### Exercise directions
Both the line with "as (y0' & y1'" and the line with "destruct (Hbx l" in the records below must appear in the output, along with every line between them, exactly and with nothing added.

Stored data entries:
"""
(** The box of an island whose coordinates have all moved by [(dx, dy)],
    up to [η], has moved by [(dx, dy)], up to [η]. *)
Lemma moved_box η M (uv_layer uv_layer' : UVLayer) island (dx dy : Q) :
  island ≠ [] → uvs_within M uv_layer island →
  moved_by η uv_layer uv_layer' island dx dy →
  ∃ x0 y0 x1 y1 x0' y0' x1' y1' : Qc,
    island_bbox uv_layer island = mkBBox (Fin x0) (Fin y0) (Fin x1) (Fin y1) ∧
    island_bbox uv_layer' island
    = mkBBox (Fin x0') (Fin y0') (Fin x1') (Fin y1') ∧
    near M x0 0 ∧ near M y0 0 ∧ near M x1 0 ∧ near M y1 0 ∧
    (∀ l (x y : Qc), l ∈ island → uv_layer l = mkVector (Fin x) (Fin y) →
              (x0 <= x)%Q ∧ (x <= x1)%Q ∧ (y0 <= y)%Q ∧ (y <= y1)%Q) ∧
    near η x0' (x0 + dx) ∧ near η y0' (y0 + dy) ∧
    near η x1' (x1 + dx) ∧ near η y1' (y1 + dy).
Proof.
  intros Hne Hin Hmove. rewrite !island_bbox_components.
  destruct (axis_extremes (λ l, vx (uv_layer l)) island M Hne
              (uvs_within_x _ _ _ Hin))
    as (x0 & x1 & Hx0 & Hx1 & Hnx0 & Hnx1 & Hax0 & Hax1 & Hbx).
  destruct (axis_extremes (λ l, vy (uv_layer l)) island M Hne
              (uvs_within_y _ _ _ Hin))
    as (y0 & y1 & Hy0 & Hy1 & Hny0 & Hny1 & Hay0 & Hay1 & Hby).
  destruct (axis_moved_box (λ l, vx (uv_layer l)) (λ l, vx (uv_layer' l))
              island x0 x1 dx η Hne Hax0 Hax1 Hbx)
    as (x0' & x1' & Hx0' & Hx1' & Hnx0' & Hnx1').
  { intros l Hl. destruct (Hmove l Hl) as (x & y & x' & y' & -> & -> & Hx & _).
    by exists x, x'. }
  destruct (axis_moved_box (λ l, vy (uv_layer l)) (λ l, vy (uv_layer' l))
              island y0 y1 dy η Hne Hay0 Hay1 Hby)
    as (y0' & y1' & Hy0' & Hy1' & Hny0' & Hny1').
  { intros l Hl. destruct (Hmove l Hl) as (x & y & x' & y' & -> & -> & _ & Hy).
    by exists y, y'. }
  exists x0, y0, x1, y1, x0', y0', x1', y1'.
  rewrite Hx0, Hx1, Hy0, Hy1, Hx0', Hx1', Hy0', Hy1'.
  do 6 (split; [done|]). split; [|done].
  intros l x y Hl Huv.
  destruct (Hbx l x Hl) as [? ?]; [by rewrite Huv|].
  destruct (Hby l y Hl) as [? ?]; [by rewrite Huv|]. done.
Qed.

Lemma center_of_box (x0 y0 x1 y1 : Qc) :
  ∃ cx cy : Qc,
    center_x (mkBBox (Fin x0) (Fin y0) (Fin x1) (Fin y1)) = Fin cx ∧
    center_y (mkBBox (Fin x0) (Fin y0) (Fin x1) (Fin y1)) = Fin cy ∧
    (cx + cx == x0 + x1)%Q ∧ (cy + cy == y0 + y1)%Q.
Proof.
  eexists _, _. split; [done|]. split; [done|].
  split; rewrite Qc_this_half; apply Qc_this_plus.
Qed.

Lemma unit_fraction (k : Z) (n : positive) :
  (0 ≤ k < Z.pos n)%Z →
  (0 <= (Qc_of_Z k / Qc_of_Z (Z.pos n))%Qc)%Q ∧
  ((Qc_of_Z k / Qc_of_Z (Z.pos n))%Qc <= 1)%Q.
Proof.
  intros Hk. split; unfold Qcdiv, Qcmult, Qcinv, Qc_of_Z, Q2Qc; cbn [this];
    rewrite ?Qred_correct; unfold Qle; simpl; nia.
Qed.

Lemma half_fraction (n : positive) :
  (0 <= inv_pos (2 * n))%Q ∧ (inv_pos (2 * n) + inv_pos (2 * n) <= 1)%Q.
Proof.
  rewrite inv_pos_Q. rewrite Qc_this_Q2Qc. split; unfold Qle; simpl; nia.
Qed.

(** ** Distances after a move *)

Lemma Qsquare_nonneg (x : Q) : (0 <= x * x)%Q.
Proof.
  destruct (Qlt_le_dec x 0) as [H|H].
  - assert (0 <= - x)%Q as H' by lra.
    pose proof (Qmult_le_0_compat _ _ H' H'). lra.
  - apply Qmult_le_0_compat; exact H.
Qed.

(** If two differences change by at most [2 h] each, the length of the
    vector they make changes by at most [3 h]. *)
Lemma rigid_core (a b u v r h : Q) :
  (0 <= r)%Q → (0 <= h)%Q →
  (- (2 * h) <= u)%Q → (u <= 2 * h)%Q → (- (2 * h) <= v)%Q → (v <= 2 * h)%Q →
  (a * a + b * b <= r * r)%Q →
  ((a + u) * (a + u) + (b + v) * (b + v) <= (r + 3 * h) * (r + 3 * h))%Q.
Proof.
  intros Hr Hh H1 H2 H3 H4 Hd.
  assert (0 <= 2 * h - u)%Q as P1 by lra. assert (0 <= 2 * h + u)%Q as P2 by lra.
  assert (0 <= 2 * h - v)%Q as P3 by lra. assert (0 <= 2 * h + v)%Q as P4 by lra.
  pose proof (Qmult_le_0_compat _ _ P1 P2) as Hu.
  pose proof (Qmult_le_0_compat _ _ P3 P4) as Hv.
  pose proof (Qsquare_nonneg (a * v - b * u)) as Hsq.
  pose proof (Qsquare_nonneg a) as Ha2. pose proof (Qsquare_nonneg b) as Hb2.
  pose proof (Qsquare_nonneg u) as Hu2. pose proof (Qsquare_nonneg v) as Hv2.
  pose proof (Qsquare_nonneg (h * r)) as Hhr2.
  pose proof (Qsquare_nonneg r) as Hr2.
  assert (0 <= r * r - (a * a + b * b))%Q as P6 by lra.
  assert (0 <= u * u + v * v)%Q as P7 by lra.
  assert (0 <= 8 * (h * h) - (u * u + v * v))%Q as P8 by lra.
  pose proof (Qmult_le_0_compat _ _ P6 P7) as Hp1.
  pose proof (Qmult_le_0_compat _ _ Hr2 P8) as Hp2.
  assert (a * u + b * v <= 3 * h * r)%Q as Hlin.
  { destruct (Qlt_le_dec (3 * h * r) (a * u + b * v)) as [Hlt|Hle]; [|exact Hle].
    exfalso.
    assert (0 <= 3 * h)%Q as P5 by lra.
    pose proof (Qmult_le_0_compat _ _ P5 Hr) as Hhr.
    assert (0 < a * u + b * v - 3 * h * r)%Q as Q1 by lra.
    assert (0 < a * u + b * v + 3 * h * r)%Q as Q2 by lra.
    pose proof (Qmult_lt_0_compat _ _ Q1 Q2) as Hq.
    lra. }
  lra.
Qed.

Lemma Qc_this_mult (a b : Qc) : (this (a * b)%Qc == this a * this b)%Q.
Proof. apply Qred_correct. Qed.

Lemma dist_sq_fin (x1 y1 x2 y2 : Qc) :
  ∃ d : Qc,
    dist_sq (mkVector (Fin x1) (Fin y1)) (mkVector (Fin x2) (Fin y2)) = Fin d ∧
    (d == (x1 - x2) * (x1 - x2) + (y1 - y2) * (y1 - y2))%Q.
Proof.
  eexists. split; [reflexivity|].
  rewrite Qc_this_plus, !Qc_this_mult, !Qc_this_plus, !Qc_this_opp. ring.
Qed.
"""
"""
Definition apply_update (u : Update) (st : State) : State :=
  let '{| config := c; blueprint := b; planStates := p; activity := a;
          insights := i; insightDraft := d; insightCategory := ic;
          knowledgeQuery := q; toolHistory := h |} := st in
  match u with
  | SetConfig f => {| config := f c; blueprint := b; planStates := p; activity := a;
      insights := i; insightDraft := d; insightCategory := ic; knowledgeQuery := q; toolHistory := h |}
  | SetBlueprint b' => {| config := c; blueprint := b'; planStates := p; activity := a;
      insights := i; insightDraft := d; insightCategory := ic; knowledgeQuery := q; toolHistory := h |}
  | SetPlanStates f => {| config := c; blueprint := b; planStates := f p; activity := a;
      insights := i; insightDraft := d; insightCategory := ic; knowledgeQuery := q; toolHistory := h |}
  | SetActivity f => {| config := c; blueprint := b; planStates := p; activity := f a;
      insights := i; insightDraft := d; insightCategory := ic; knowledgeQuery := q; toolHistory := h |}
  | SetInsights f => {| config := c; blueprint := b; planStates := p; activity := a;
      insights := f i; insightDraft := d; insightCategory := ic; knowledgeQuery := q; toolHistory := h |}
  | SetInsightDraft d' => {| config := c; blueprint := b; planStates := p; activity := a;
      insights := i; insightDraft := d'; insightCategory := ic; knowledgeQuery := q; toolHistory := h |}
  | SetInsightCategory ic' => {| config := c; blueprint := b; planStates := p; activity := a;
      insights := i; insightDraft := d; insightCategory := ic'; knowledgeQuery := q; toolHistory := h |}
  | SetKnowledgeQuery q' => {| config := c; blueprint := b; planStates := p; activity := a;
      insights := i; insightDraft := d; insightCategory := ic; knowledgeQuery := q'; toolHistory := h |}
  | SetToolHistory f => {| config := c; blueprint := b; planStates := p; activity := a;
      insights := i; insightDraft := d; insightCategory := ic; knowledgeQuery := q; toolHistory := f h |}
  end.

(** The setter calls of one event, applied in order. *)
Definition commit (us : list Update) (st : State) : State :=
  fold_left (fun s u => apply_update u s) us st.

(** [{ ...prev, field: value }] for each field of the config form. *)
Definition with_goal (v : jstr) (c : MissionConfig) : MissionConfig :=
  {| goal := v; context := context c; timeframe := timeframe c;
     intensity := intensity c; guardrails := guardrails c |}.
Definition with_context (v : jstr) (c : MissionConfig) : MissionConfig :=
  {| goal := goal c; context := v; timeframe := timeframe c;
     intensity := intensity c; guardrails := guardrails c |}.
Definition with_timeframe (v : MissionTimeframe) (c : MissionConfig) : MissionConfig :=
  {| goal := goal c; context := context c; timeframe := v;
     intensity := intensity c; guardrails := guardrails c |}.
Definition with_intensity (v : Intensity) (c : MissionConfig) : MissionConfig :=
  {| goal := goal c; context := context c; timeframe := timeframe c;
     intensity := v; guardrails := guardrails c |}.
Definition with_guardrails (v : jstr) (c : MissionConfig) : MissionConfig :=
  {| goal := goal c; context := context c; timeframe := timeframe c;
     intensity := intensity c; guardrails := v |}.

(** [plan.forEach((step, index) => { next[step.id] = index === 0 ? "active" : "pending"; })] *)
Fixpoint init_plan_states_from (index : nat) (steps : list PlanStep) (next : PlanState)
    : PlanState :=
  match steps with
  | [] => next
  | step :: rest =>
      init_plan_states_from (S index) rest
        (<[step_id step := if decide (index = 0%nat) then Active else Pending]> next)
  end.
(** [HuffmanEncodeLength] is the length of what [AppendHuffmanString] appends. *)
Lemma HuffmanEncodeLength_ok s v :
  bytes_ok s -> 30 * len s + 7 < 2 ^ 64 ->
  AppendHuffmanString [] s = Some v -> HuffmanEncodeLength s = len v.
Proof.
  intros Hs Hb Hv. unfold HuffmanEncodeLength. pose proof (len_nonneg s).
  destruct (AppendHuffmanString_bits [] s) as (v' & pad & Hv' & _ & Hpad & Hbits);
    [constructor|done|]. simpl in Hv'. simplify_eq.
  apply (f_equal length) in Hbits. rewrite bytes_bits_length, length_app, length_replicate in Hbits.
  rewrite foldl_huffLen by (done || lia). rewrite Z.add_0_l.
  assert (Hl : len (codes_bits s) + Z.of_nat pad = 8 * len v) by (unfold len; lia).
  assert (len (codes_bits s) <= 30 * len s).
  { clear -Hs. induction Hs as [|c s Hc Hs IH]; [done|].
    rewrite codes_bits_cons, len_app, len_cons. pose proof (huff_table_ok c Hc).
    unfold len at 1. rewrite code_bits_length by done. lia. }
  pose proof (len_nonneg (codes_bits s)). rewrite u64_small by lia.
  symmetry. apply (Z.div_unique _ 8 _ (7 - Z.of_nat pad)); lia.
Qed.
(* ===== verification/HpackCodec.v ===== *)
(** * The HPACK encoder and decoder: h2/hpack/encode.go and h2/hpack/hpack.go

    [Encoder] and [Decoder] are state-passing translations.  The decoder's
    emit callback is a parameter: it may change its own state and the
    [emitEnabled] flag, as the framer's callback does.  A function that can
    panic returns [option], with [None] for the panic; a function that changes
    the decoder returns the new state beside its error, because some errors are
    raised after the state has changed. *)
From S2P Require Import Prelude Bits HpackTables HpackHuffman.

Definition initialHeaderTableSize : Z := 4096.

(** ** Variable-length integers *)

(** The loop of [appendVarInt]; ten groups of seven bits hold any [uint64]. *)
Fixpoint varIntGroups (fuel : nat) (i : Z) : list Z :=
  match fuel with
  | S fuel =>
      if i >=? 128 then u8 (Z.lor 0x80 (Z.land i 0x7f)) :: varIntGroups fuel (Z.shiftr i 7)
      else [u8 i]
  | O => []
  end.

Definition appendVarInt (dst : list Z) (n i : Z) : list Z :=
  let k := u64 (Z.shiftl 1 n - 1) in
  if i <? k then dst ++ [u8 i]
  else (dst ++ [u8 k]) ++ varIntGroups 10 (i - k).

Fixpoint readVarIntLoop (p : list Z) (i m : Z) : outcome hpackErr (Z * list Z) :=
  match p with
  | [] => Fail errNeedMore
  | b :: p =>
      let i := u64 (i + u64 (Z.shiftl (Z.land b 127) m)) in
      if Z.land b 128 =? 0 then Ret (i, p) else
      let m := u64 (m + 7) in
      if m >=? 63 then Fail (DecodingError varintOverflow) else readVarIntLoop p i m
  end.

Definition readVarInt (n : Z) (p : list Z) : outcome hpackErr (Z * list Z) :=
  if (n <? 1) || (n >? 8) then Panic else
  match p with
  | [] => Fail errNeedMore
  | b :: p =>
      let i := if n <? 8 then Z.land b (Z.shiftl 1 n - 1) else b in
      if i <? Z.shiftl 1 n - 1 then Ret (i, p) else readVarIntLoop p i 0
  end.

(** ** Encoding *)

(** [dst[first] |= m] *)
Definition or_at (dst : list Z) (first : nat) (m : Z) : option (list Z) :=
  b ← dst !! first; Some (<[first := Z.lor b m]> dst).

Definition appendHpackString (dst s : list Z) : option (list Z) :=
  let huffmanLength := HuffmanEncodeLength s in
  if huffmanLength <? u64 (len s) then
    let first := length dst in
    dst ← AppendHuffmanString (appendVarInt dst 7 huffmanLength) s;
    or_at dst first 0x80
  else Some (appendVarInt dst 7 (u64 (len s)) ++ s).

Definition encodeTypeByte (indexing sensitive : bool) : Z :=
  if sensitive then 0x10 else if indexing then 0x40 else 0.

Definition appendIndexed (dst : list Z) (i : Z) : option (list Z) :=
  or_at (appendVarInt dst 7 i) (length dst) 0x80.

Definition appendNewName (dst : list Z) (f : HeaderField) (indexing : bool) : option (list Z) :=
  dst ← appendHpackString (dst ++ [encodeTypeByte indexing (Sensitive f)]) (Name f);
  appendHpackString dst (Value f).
"""
### Output for this exercise
    as (y0' & y1' & Hy0' & Hy1' & Hny0' & Hny1').
  { intros l Hl. destruct (Hmove l Hl) as (x & y & x' & y' & -> & -> & _ & Hy).
    by exists y, y'. }
  exists x0, y0, x1, y1, x0', y0', x1', y1'.
  rewrite Hx0, Hx1, Hy0, Hy1, Hx0', Hx1', Hy0', Hy1'.
  do 6 (split; [done|]). split; [|done].
  intros l x y Hl Huv.
  destruct (Hbx l x Hl) as [? ?]; [by rewrite Huv|].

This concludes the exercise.